In 1954 everyone’s favourite, loveable, Welsh drunkard, Dylan Thomas, penned Under Milk Wood, a ‘play for voices’ that quickly became one of the best-loved pieces of British literature. Set in the course of a single night and day, his sleepy Welsh town of Llareggub gives us a window into the everyday lives of ordinary Welsh villagers. But, for me, it is the beautiful, pervading sense of darkness in the book’s description of night that is captivating – I can vividly remember being transfixed by the first few lines. “Down to the sloeblack, slow, black, crowblack, fishboat – bobbing sea.” How could anybody not fall in love with this music?
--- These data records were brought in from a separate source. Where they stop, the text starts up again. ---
(** Rows that go leave well-formed tables. *)
Lemma shrunk_inv db p q r : bal_inv knows db ->
  bal_inv knows (MkBalancerDB (bd_balancers db) (List.filter p (bd_backends db)) (List.filter q (bd_health db)) (List.filter r (bd_routes db))).
Proof.
  intros []. constructor; cbn [bd_balancers bd_backends bd_health bd_routes]; try done;
    try (by apply unique_by_filter); try (by apply Forall_filter_bool);
    intros id; (etransitivity; [apply filter_filter_le|done]).
Qed.

Lemma bal_create_inv db b : classify (bd_balancers db) b = None -> row_ok b -> bal_inv knows db ->
  bal_inv knows (set_balancers (bd_balancers db ++ [b]) db).
Proof.
  unfold classify. destruct (existsb (on_port _ _) _) eqn:E1; [done|]. destruct (existsb (named _ _) _) eqn:E2; [done|].
  destruct (existsb (has_id _) _) eqn:E3; [done|]. intros _ Hb []. rewrite existsb_false, Forall_forall in E1, E2, E3.
  assert (Hown : forall id P, owner db id P -> owner (set_balancers (bd_balancers db ++ [b]) db) id P).
  { intros id P (x & Hx & ? & ?). exists x. simpl. split; [set_solver|done]. }
  constructor; cbn [set_balancers bd_balancers bd_backends bd_health bd_routes]; try done.
  - apply unique_by_app; [done|]. intros x k Hx Ex Eb. specialize (E3 x Hx). unfold has_id in E3.
    assert (b_ID x = b_ID b) as H by congruence. by rewrite H, String.eqb_refl in E3.
  - apply unique_by_app; [done|]. intros x k Hx Ex Eb. specialize (E2 x Hx). unfold named in E2.
    assert (b_ProjectID x = b_ProjectID b /\ b_Name x = b_Name b) as [H1 H2] by (split; congruence). by rewrite H1, H2, !String.eqb_refl in E2.
  - apply unique_by_app; [done|]. intros x k Hx Ex Eb. specialize (E1 x Hx). unfold on_port in E1.
    assert (b_Protocol x = b_Protocol b /\ b_ListenPort x = b_ListenPort b) as [H1 H2] by (split; congruence).
    by rewrite H1, H2, String.eqb_refl, Z.eqb_refl in E1.
  - by rewrite Forall_app, Forall_singleton.
  - eapply Forall_impl; [exact bi_backend_of0|]. intros r. apply Hown.
  - eapply Forall_impl; [exact bi_health_of0|]. intros r. apply Hown.
  - eapply Forall_impl; [exact bi_route_of0|]. intros r. apply Hown.
Qed.
(** * What the operations do *)

Section operations.
Context {S : Type} `{!Has ForwardDB S, !Has Warned S, !Apart Warned ForwardDB S} `{!X509, !PEM}.
Context (c : AEAD) (Marshal : string -> outcome (list Z)) (Unmarshal : list Z -> string -> outcome string) (keys : option Keyring).
Context (addresses : option (Addresses S)) (balancers : option (Balancers S)) (has_events : bool).
Context (knows : string -> Endpoint_ -> Prop) (claims : string -> Z -> Prop).
Context (Haddresses : forall a i (db : ForwardDB), addresses = Some a -> yields db (Endpoint a i) (knows i)).
Context (Hbalancers : forall b pr n, balancers = Some b -> leaves ForwardDB (ListenPortTaken b pr n)).

Lemma bad_port_ok port : bad_port port = false <-> MinPort <= port <= MaxPort.
Proof. unfold bad_port. rewrite orb_false_iff, !Z.ltb_ge. done. Qed.
Ltac guards := repeat match goal with
  | E : guard _ _ = Ok ?u |- _ => destruct u; apply guard_ok in E
  | E : validate_OneOf _ _ _ = Ok ?u |- _ => destruct u; apply validate_OneOf_ok in E
  | E : bad_port _ = false |- _ => apply bad_port_ok in E
  end.
(** What is asked for once the defaults are in. *)
Lemma fwd_check_params_ok params p : check_params params = Ok p ->
  cp_ProjectID p = cp_ProjectID params /\ cp_InstanceID p <> "" /\ cp_Protocol p ∈ Protocols /\
  MinPort <= cp_NodePort p <= MaxPort /\ MinPort <= cp_TargetPort p <= MaxPort /\ asked_port params = (cp_Protocol p, cp_NodePort p).
Proof.
  intros Hp. unfold check_params in Hp. cbv zeta in Hp. unbind Hp. injection Hp as <-. guards. cbn. split_and!; try done; try lia. by apply is_empty_false.
Qed.
Lemma reach_ok p family e fam address : reach p family e = Ok (fam, address) ->
  en_ProjectID e = p /\ fam ∈ Families /\ address = address_in e fam /\ en_NodeID e <> "" /\ address <> "".
Proof.
  intros Hp. unfold reach in Hp. cbv zeta in Hp. unbind Hp. injection Hp as <- <-. guards.
  match goal with E : negb _ = false |- _ => apply negb_false_iff, String.eqb_eq in E end.
  match goal with E : _ || _ = false |- _ => apply orb_false_iff in E as [E1%is_empty_false E2%is_empty_false] end. done.
Qed.
(** A run that starts: the only statement is the new row. *)
Lemma startRun_moves (R : JobDB -> JobDB -> Prop) `{!PreOrder R} db j k : 1 <= k ->
  (forall r, r_JobID r = j_ID j -> r_Attempt r = k -> run_ok r -> existsb (run_id (r_ID r)) (jd_runs db) = false -> R db (set_runs (jd_runs db ++ [r]) db)) ->
  moves R db (startRun c js keys workloads has_events j k).
Proof.
  intros Hk HR. unfold startRun. destruct workloads as [ws|] eqn:E; [|by apply moves_fail].
  assert (Hins : forall r kind subject message sev, r_JobID r = j_ID j -> r_Attempt r = k -> run_ok r ->
    moves R db (mapped translate (insertRun r) ;;; note has_events j kind subject message sev ;;; ret (S:=S) r)).
  { intros r kind subject message sev Ej Ea Hok. apply moves_then; [done| |intros db' x _; eapply moves_yields; [done|apply yields_leaves; auto with leaves]].
    apply moves_mapped, moves_sql; [done|]. unfold insert_row. destruct (existsb _ _) eqn:Ex; cbn [snd]; [destruct db; reflexivity|]. by apply HR. }
  eapply moves_bind; [done|apply yields_lift|]. intros env _.
  eapply moves_bind with (P := fun _ => True); [done|destruct (is_empty _); [by eapply yields_mono; [apply yields_ret|]|by eapply yields_mono; [apply yields_lift|]]|].
  intros files _. eapply moves_bind; [done|apply job_yields_ids|]. intros id _. eapply moves_bind; [done|apply yields_now|]. intros at_ _.
  eapply moves_bind; [done|apply yields_runName|]. intros name _.
  eapply moves_bind with (P := fun _ => True); [done|apply yields_leaves, leaves_attempt; by apply Hcreate|].
  intros [i|e] _; apply Hins; try done; constructor; cbn; (set_solver || done).
Qed.

Hint Resolve job_yields_find job_yields_ids : yields.

Section tenant.
Context (p : string).
Abbreviation R := (history (Tenant p)).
It is this sense of cosy, coastal darkness that the artist Peter Blake captures and contorts wildly in his set of collages to accompany the work. Famous for his mad, eclectic album cover of The Beatles’ Sgt. Pepper’s Lonely Hearts Club Band, here Blake injects a wonderfully psychedelic, disturbing element into Thomas’ writing. His collages are full of twisted dream sequences, of colourful figures vying for space against lurid backgrounds filled with random flying objects. Looking at them, I feel sucked into Blake’s mismatched world where nothing is ever as it seems – even the “starless and bible-black” darkness of a small Welsh village. Whilst Dylan Thomas lyricises beautifully about the night (“the houses are blind as moles,”) Blake picks this world up and shakes it, rolling it over to reveal the crazed underside of our regular lives.
Blake works with hundreds of scrapbooks, cutting out shapes that fascinate him – a gramophone, a tap dancing fox or a dining table. It perfectly captures Thomas’ writing, particularly the dark undercurrent. It should come as no surprise, after all, that Llareggub is ‘bugger all’ backwards.